All these big donations and charitable deeds were in keeping with his great spirit and his basic attitude to help needy institutions and people, wherever he knew of the need. In 1936 Dr. Wilhelm Thöne from Bad Soden listed in a letter to a relative all the endowments and donations recorded and valued them at 780,000 Reichsmark (1994 about DM 9 million to 10 million or in 2000 about 4.6 million EUR to 5.1 million EUR).

His highly developed feelings for family and home did not allow him to forget his birth place and home town of Warburg. Until his death he felt himself closely connected to his family and home. How much good did this exemplary man from our family do in a quiet way in addition to what is recorded in the files?

All these charities and good deeds outlived the Marianum Grammar School in Warburg and the book of gospels that always reminds us of this noble, subtle, highly gifted and liberal person. And do his deep faith, his loyalty to the Church and his behaviour to his fellow men not have a message for us today?

Heinrich died on 30 May 1637 in Mainz. Wherever the name Heinrich Thöne is mentioned, it always has to do with generous presents and donations. Certainly there was great wealth in the Thöne/Thonemann family in earlier times. A lot was added to this. At the turn of the 17th century many well-off families – von Listingen, Volmar, von Reußen – died out, their property and wealth likewise came to the Thonemann family. Also the rich prelates Johann von Listingen and Dr.
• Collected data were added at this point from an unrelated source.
(** * job_runner: a shallow embedding of the job-supervision kernel

    The development follows the packages of the repository:

    - [bufferz]    the broadcast byte log ([MultiReader]);
    - [rt], [exec] what the code uses of the Go runtime, of the operating
                   system and of [os/exec];
    - [cgroupz]    the v2 control-group manager;
    - [jobs]       the job supervisor (package [pkg/jobs]);
    - [authorizer] the static role table;
    - [service]    the job registry (package [lib/jobs], type [Service]);
    - [api]        the gRPC adapter (package [lib/jobs], type [Jobs]).

    The definitions of all packages come first; the modules [*_facts] after
    them hold the properties.

    Go's [int] and [int32] are integers of [Z] (the 32-bit wrap-around of the
    id counter is written out), byte slices are [list byte], Go maps are
    [gmap]s, and everything the operating system decides (whether a system call
    fails, how a child terminates, which ready case a [select] picks) is an
    explicit argument of the function that depends on it. *)

From Stdlib Require Import ZArith Strings.Ascii Strings.Byte DecimalString.
From stdpp Require Import gmap strings list sorting.

Open Scope Z_scope.

(** [[]byte(s)] *)
Definition bytes_of (s : string) : list byte := String.list_byte_of_string s.

(* ===================================================================== *)
(** * Package bufferz *)
(* ===================================================================== *)

Module bufferz.

(** The errors a [MultiReader] hands out: [io.EOF], the error of [Write]
    after [Close], and [ctx.Err()] of a cancelled reader context. *)
Inductive error : Type :=
| EOF
| ErrCloseCalled
| CtxErr.

#[global] Instance error_eq_dec : EqDecision error.
Proof. solve_decision. Defined.
Lemma place_all_spec fuel cand cell blmin blocks : forall i w cl w',
  place_all ase fuel cand cell blmin blocks i w = Ret cl w' ->
  cand < next w ->
  (forall b, In b blocks -> b < next w /\ b <> cand) ->
  evolves w w' /\
  (forall l, l < next w -> l <> cand -> objs w' l = objs w l) /\
  exists insts,
    instances (objs w) i blocks insts /\
    built ase blmin (objs w cand) insts (objs w' cand).
Proof.
  induction blocks as [|block rest IH]; intros i w cl w' H Hc Hb.
  - inversion H; subst. split; [apply evolves_refl|]. split; [auto|].
    exists []. split; constructor.
  - cbn [place_all] in H. unfold copy in H.
    rewrite bind_assoc, bind_load in H.
    apply bind_ret in H. destruct H as (atoms & w1 & Hal & H).
    apply alloc_inv in Hal. destruct Hal as [A1 A2 A3 A4 A5].
    apply bind_ret in H. destruct H as ([] & w2 & Hm & H).
    apply modify_inv in Hm. destruct Hm as [M1 M2 M3 M4].
    rewrite bind_load in H.
    apply bind_ret in H. destruct H as ([] & w3 & Hp & H).
    destruct (Hb block (or_introl eq_refl)) as (Hbn & Hbc).
    apply place_block_spec in Hp; [|lia|lia|lia].
    destruct Hp as (P1 & P2 & P3 & P4 & P5).
    apply bind_ret in H. destruct H as (cl' & w4 & Hr & H).
    inversion H; subst; clear H.
    assert (N2 : next w2 = S (next w)) by lia.
    pose proof (ev_next _ _ P1) as N3.
    apply IH in Hr; [|lia|].
    2:{ intros b Hin. destruct (Hb b (or_intror Hin)). split; [lia|auto]. }
    destruct Hr as (R1 & R2 & insts & R3 & R4).
    assert (C2 : objs w2 cand = objs w cand).
    { rewrite M4, A5 by lia. reflexivity. }
    assert (O3 : forall l, l < next w -> l <> cand -> objs w3 l = objs w l).
    { intros l Hl Hlc. rewrite P2, M4, A5 by lia. reflexivity. }
    split; [eauto using evolves_trans|].
    split.
    { intros l Hl Hlc. rewrite R2 by lia. apply O3; auto. }
    exists (objs w3 (next w) :: insts). split.
    + constructor.
      * destruct P3 as (E & _). rewrite <- E, M3, A4. apply numbers_set_tags.
      * destruct P3 as (_ & E & _). rewrite <- E, M3, A4. apply get_tags_set_tags.
      * eapply instances_ext; [|exact R3].
        intros b Hin. destruct (Hb b (or_intror Hin)). apply O3; auto.
    + econstructor.
      * rewrite <- C2. exact P5.
      * rewrite <- C2, <- P4. exact R4.
Qed.

Lemma place_all_no_raise fuel cand cell blmin blocks : forall i w e,
  place_all ase fuel cand cell blmin blocks i w <> Raise e.
Proof.
  induction blocks as [|block rest IH]; intros i w e; [discriminate|].
  cbn [place_all]. unfold copy. rewrite bind_assoc, bind_load, bind_alloc.
  rewrite bind_modify, bind_load.
  intros H. apply bind_raise in H. destruct H as [H|(a & w1 & _ & H)].
  - eapply place_block_no_raise; eauto.
  - apply bind_raise in H. destruct H as [H|(a' & w2 & _ & H)].
    + eapply IH; eauto.
    + discriminate.
Qed.

End WithImports.

End PlaceFacts.

Export PlaceFacts.

(* ================================================================== *)
(** ** Rebuilding the candidate *)

Module RebuildFacts.

Open Scope nat_scope.

Lemma groups_app cf kept1 : forall tc kept2,
  groups cf tc (kept1 ++ kept2)
  = groups cf tc kept1 ++ groups cf (tc + length kept1) kept2.
Proof.
  induction kept1 as [|g r IH]; intros tc kept2; simpl.
  - rewrite Nat.add_0_r. reflexivity.
  - rewrite IH, <- app_assoc. do 3 f_equal. lia.
Qed.

Section WithImports.
Variable ase : Imports.

Lemma keep_tags_spec cand cand_full block bad tags : forall tc w tc' w',
  keep_tags cand cand_full block bad tags tc w = Ret tc' w' ->
  cand < next w -> cand_full < next w -> block < next w ->
  cand <> cand_full -> cand <> block ->
  let kept := filter (not_bad bad) tags in
  let cf := atoms_list (objs w cand_full) in
  evolves w w' /\
  (forall l, l < next w -> l <> cand -> objs w' l = objs w l) /\
  tc' = tc + length kept /\
  atoms_list (objs w' cand) = atoms_list (objs w cand) ++ groups cf tc kept /\
  cell (objs w' cand) = cell (objs w cand) /\
  pbc (objs w' cand) = pbc (objs w cand) /\
  Forall (fun g => length (filter (has_tag g) cf) = len (objs w block)) kept.
Proof.
  induction tags as [|tag rest IH]; intros tc w tc' w' H Hc Hf Hb Hcf Hcb; cbn zeta.
  - inversion H; subst. split; [apply evolves_refl|]. split; [auto|].
    simpl. rewrite app_nil_r, Nat.add_0_r. auto.
  - cbn [keep_tags] in H. cbn [filter].
    change (not_bad bad tag) with (negb (mem tag bad)).
    destruct (mem tag bad); cbn [negb].
    + apply IH in H; auto.
    + rewrite bind_load in H.
      apply bind_ret in H. destruct H as (atoms & w1 & Hal & H).
      apply alloc_inv in Hal. destruct Hal as [A1 A2 A3 A4 A5].
      apply bind_ret in H. destruct H as ([] & w2 & Hm & H).
      apply modify_inv in Hm. destruct Hm as [M1 M2 M3 M4].
      rewrite !bind_load in H.
      destruct (Nat.eqb_spec (len (objs w2 atoms)) (len (objs w2 block))) as [EL|NL];
        [|discriminate].
      apply bind_ret in H. destruct H as ([] & w3 & Hi & H).
      unfold iadd in Hi. rewrite bind_load in Hi.
      apply modify_inv in Hi. destruct Hi as [I1 I2 I3 I4].
      subst atoms.
      assert (O3 : forall l, l < next w -> l <> cand -> objs w3 l = objs w l).
      { intros l Hl Hlc. rewrite I4, M4, A5 by lia. reflexivity. }
      apply IH in H; try lia; auto.
      destruct H as (R1 & R2 & R3 & R4 & R5 & R6 & R7).
      rewrite (O3 cand_full) in R4, R7 by lia.
      rewrite (O3 block) in R7 by lia.
      assert (At : atoms_list (objs w2 (next w))
                   = map (retag tc) (filter (has_tag tag) (atoms_list (objs w cand_full)))).
      { rewrite M3, A4. unfold set_tags. cbn [atoms_list with_atoms].
        rewrite getitem_select. reflexivity. }
      assert (C2 : objs w2 cand = objs w cand).
      { rewrite M4, A5 by lia. reflexivity. }
      split; [eauto using evolves_trans|].
      split; [intros l Hl Hlc; rewrite R2 by lia; apply O3; auto|].
      split; [simpl; lia|].
      split; [|split; [|split]].
      * rewrite R4, I3, C2. unfold extend. cbn [atoms_list with_atoms groups].
        rewrite At, <- app_assoc. reflexivity.
      * rewrite R5, I3, C2. reflexivity.
      * rewrite R6, I3, C2. reflexivity.
      * constructor; [|exact R7].
        rewrite (M4 block), A5 in EL by lia. rewrite <- EL.
        unfold len. rewrite At, length_map. reflexivity.
Qed.
(** The names of a declaration, up to a token that is not a comma. *)
Lemma parseDec_vars_more_names (rest : list Token) (h : bool) (d : nat)
      (xs : list string) : forall Vars count n,
  Tok_is (mkParser rest h d) Token.comma = false ->
  List.length xs < n ->
  parseDec_vars n Vars count (mkParser (more_names xs ++ rest) h d) =
  Ret (Some (Vars ++ xs, (count + Z.of_nat (List.length xs))%Z))
      (mkParser rest h d).
Proof.
  induction xs as [|y xs IH]; intros Vars count n HR Hn;
    (destruct n as [|n]; [simpl in Hn; lia|]).
  - simpl. rewrite HR. now rewrite app_nil_r, Z.add_0_r.
  - simpl in Hn.
    change (parseDec_vars (S n) Vars count
              (mkParser (more_names (y :: xs) ++ rest) h d))
      with (parseDec_vars n (Vars ++ [y]) (count + 1)%Z
              (mkParser (more_names xs ++ rest) h d)).
    rewrite IH by (assumption || lia). rewrite <- app_assoc.
    change (List.length (y :: xs)) with (S (List.length xs)).
    rewrite Nat2Z.inj_succ.
    replace (count + 1 + Z.of_nat (List.length xs))%Z
      with (count + Z.succ (Z.of_nat (List.length xs)))%Z by lia.
    reflexivity.
Qed.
Heinrich Volmar endowed Heinrich Thöne with their profitable benefices.

In Warburg the Volmar family, registered as councillors from 1400 to 1600, were closely related to von Listingen, Thöne, Lauren and Berven. From the middle to the end of the 16th century the family died in Warburg. Thanks to Dr. Heinrich Volmar, provost in Fritzlar, deacon and rector of the university in Mainz, who set up a scholarship for Warburg students, which passed on to Dr. Heinrich Thöne, a course of studies was made possible by the Thonemann family and their successors for numerous students from Warburg.